Milner, who’s grown rich off the new brand of Valley engineering, says the Breakthrough Prizes are an effort to swing the pendulum back toward the older model. “I think it’s time to emphasize some other priorities,” he says. “We’re going to fund this for a long time, and the idea is to have a lot of impact and hopefully create something of a social movement toward science.”
Plenty of scientific awards already exist, starting with the Nobels, although winners of the Peace Prize tend to have much higher profiles than winners for physics. Also, it should be noted, Nobelists get only about $1.2 million. Milner argues that more valuable awards will help return public focus to scientists.
And now—drumroll—the wait is over. The winners of the 2013 Breakthrough Prizes include James Allison, who is developing cancer therapies; Richard Lifton, for discovering the genes behind hypertension; Michael Hall, who discovered an ingredient in cell growth; Robert Langer, for work leading to new biomaterials; Mahlon DeLong, for the deep brain stimulation that may help solve Parkinson’s; Alexander Varshavsky, for protein degradation; and Michael Green and John Schwarz for fundamental physics. The recipients of the $3 million prizes will help select next year’s winners. All white men, mostly gray-haired, they had a tough time standing out on the red carpet.
The event at NASA Ames will appear on the Science Channel on Jan. 27. Can you really turn scientists into idols by spending lots of money on prizes and peddling an awards banquet on TV? “The near-unanimous opinion I hear from colleagues is that the money could be much better and more wisely spent,” says Frank Wilczek, a Nobel laureate and physics professor at Massachusetts Institute of Technology. He would prefer to see the money go directly to fund searches for dark matter or space-based gravity waves. “But I don’t want to be a killjoy, and I wish them well,” he says.

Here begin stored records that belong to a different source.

Definition with_series (st : MemStorage) (m : gmap Z Series) (next : Z) : MemStorage :=
  {| seriesMap := m; episodesMap := episodesMap st;
     downloadsMap := downloadsMap st; seriesCurrentId := next;
     episodeCurrentId := episodeCurrentId st;
     downloadCurrentId := downloadCurrentId st |}.

Definition with_episodes_next (st : MemStorage) (m : gmap Z Episode) (next : Z)
  : MemStorage :=
  {| seriesMap := seriesMap st; episodesMap := m;
     downloadsMap := downloadsMap st; seriesCurrentId := seriesCurrentId st;
     episodeCurrentId := next;
     downloadCurrentId := downloadCurrentId st |}.

Definition getSeriesBySourceUrl (st : MemStorage) (url : string) : option Series :=
  List.find (fun series => String.eqb (s_sourceUrl series) url) (values (seriesMap st)).

Definition getAllSeries (st : MemStorage) : list Series := values (seriesMap st).

Definition createSeries (st : MemStorage) (insertSeries : InsertSeries) (now : Date)
  : MemStorage * Series :=
  let id := seriesCurrentId st in
  let series :=
    {| s_id := id;
       s_title := is_title insertSeries;
       s_description := or_null (is_description insertSeries);
       s_totalEpisodes := num_or_null (is_totalEpisodes insertSeries);
       s_imageUrl := or_null (is_imageUrl insertSeries);
       s_sourceUrl := is_sourceUrl insertSeries;
       s_createdAt := Some now |} in
  (with_series st (<[id := series]> (seriesMap st)) (id + 1), series).

Definition updateSeries (st : MemStorage) (i : Z) (data : PartialSeries)
  : MemStorage * option Series :=
  match seriesMap st !! i with
  | None => (st, None)
  | Some series =>
      let updatedSeries :=
        {| s_id := s_id series;
           s_title := match ps_title data with Some t => t | None => s_title series end;
           s_description :=
             match ps_description data with
             | Some v => or_null v
             | None => s_description series
             end;
           s_totalEpisodes :=
             match ps_totalEpisodes data with
             | Some v => num_or_null v
             | None => s_totalEpisodes series
             end;
           s_imageUrl :=
             match ps_imageUrl data with
             | Some v => or_null v
             | None => s_imageUrl series
             end;
           s_sourceUrl :=
             match ps_sourceUrl data with Some u => u | None => s_sourceUrl series end;
           s_createdAt := s_createdAt series |} in
      (with_series st (<[i := updatedSeries]> (seriesMap st)) (seriesCurrentId st),
       Some updatedSeries)
  end.

(** [Map.prototype.delete] tells whether the key was there. *)
Definition deleteSeries (st : MemStorage) (i : Z) : MemStorage * bool :=
  (with_series st (delete i (seriesMap st)) (seriesCurrentId st),
   match seriesMap st !! i with Some _ => true | None => false end).

Definition getEpisodeBySourceUrl (st : MemStorage) (url : string) : option Episode :=
  List.find (fun episode => String.eqb (sourceUrl episode) url) (values (episodesMap st)).

Definition createEpisode (st : MemStorage) (insertEpisode : InsertEpisode) (now : Date)
  : MemStorage * Episode :=
  let id := episodeCurrentId st in
  let episode :=
    {| e_id := id;
       title := ie_title insertEpisode;
       sourceUrl := ie_sourceUrl insertEpisode;
       seriesId := ie_seriesId insertEpisode;
       episodeNumber := num_or_null (ie_episodeNumber insertEpisode);
       season := num_or_null (ie_season insertEpisode);
       duration := or_null (ie_duration insertEpisode);
       downloadUrl := or_null (ie_downloadUrl insertEpisode);
       e_createdAt := Some now |} in
  (with_episodes_next st (<[id := episode]> (episodesMap st)) (id + 1), episode).

Definition deleteEpisode (st : MemStorage) (i : Z) : MemStorage * bool :=
  (with_episodes st (delete i (episodesMap st)),
   match episodesMap st !! i with Some _ => true | None => false end).

Definition getDownloadsByStatus (st : MemStorage) (wanted : string) : list Download :=
  List.filter (fun download => String.eqb (status download) wanted)
    (values (downloadsMap st)).

Definition getAllDownloads (st : MemStorage) : list Download :=
  values (downloadsMap st).

Definition deleteDownload (st : MemStorage) (i : Z) : MemStorage * bool :=
  (with_downloads st (delete i (downloadsMap st)) (downloadCurrentId st),
   match downloadsMap st !! i with Some _ => true | None => false end).

(** The store a fresh [MemStorage] is. *)
Definition emptyStorage : MemStorage :=
  {| seriesMap := ∅; episodesMap := ∅; downloadsMap := ∅;
     seriesCurrentId := 1; episodeCurrentId := 1; downloadCurrentId := 1 |}.

(** Every stored key lies below the counter that hands out the next one. *)
Definition counters_ahead (st : MemStorage) : Prop :=
  (forall i, is_Some (seriesMap st !! i) -> (i < seriesCurrentId st)%Z) /\
  (forall i, is_Some (episodesMap st !! i) -> (i < episodeCurrentId st)%Z) /\
  (forall i, is_Some (downloadsMap st !! i) -> (i < downloadCurrentId st)%Z).

End Storage.

(* ===================================================================== *)
(** ** The download engine (server/services/downloader.ts) *)
(* ===================================================================== *)

Module Downloader.
Import JsString JsNumber Storage.

(** An [fs.WriteStream]: the file it writes and whether it was closed. *)
Record WriteStream := { ws_path : string; ws_closed : bool }.

(** An entry of [activeDownloads].  [aborted] is the state of the entry's
    [AbortController]. *)
Record Handle := {
  aborted : bool;
  resumePosition : Z;
  stream : option WriteStream
}.

(** What the engine reads and writes: the record store, the module-level
    map [activeDownloads], and the regular files of the disk with their
    sizes in bytes. *)
Record World := {
  storage : MemStorage;
  activeDownloads : gmap Z Handle;
  files : gmap string Z
}.

Definition existsSync (fs : gmap string Z) (p : string) : bool :=
  match fs !! p with Some _ => true | None => false end.

Definition statSync_size (fs : gmap string Z) (p : string) : Z :=
  match fs !! p with Some n => n | None => 0 end.

Definition unlinkSync (fs : gmap string Z) (p : string) : gmap string Z :=
  delete p fs.

(** [fs.createWriteStream(p, { flags })]: ['a'] keeps what the file holds
    and creates it when missing, ['w'] leaves an empty file. *)
Definition createWriteStream (fs : gmap string Z) (p : string) (append : bool)
  : gmap string Z :=
  if append then (if existsSync fs p then fs else <[p := 0%Z]> fs)
  else <[p := 0%Z]> fs.

(** [stream.write(chunk)]: the file grows by the chunk's length. *)
Definition write (fs : gmap string Z) (p : string) (len : Z) : gmap string Z :=
  match fs !! p with Some n => <[p := (n + len)%Z]> fs | None => fs end.

(** The character class of the first replacement, by code unit: slash,
    backslash, question mark, percent, star, colon, bar, double quote,
    less-than and greater-than. *)
Definition is_hostile (c : ascii) : bool :=
  existsb (N.eqb (N_of_ascii c)) [47; 92; 63; 37; 42; 58; 124; 34; 60; 62]%N.

(** The first replacement, on one code unit. *)
Definition hyphenate (c : ascii) : ascii := if is_hostile c then "-"%char else c.

Definition sanitizePathName (name : string) : string :=
  toLowerCase (replace_space_runs false (map_chars hyphenate name)).

(** Neither hostile nor whitespace. *)
Definition plain (c : ascii) : bool := negb (is_hostile c) && negb (is_space c).

(** Left alone by all three passes. *)
Definition settled (c : ascii) : bool := plain c && Ascii.eqb (lower_char c) c.

Definition string_of_Z (z : Z) : string :=
  DecimalString.NilZero.string_of_int (Z.to_int z).

Definition opt_truthy (s : option string) : bool :=
  match s with Some t => truthy t | None => false end.

Definition setStorage (w : World) (r : MemStorage * option Download) : World :=
  {| storage := fst r; activeDownloads := activeDownloads w; files := files w |}.

Definition setActive (w : World) (m : gmap Z Handle) : World :=
  {| storage := storage w; activeDownloads := m; files := files w |}.

Definition setFiles (w : World) (fs : gmap string Z) : World :=
  {| storage := storage w; activeDownloads := activeDownloads w; files := fs |}.

Definition close (s : WriteStream) : WriteStream :=
  {| ws_path := ws_path s; ws_closed := true |}.

(** What a call returns, or the message of the error it throws. *)
Inductive Outcome :=
| Returned (success : bool)
| Threw (message : string).

(** The outer [catch] of [downloadFile]. *)
Definition downloadFile_catch (w : World) (downloadId : Z) (text : string) : World :=
  let w1 := setActive w (delete downloadId (activeDownloads w)) in
  setStorage w1
    (updateDownload (storage w1) downloadId [f_status "error"; f_error (Some text)]).

(** *** pauseDownload and cancelDownload

    [downloadFile] registers a handle right before its [fetch], and the code
    that runs when the [fetch] settles removes it: an id has a handle while
    its [fetch] is pending.  [abort()] on the handle's controller rejects
    that [fetch], and the rejection goes to the outer [catch] of
    [downloadFile], which has run by the time the caller of the [async]
    function goes on.  [pauseDownload_body] and [cancelDownload_body] are
    the statements of the two functions themselves; [pauseDownload] and
    [cancelDownload] are the awaited calls, that [catch] included. *)

Definition pauseDownload_body (w : World) (downloadId : Z) : World * bool :=
  match activeDownloads w !! downloadId with
  | None => (w, false)
  | Some activeDownload =>
      let activeDownload' :=
        {| aborted := true;
           resumePosition := resumePosition activeDownload;
           stream := option_map close (stream activeDownload) |} in
      let w1 := setActive w (<[downloadId := activeDownload']> (activeDownloads w)) in
      (setStorage w1 (updateDownload (storage w1) downloadId [f_status "paused"]),
       true)
  end.

(** The three fields a cancel writes. *)
Definition cancelled : list Field :=
  [f_status "cancelled"; f_progress (Some (of_Z 0)); f_downloadedSize (Some 0%Z)].

Section Control.

(** [`${error}`] for the [AbortError] an aborted [fetch] rejects with. *)
Variable abortError : string.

The biggest challenge for the Breakthrough Prizes may be finding real breakthroughs. Jonathan Huebner, a physicist who works at the Naval Air Warfare Center in China Lake, Calif., as a weapons designer, has been a longtime proponent of the idea that humans are running out of world-changing inventions. “I think the major branches of discovery are behind us,” he says. To be fair, Green and Schwarz came up with a new theory of quantum gravity. But it’s no Snapchat.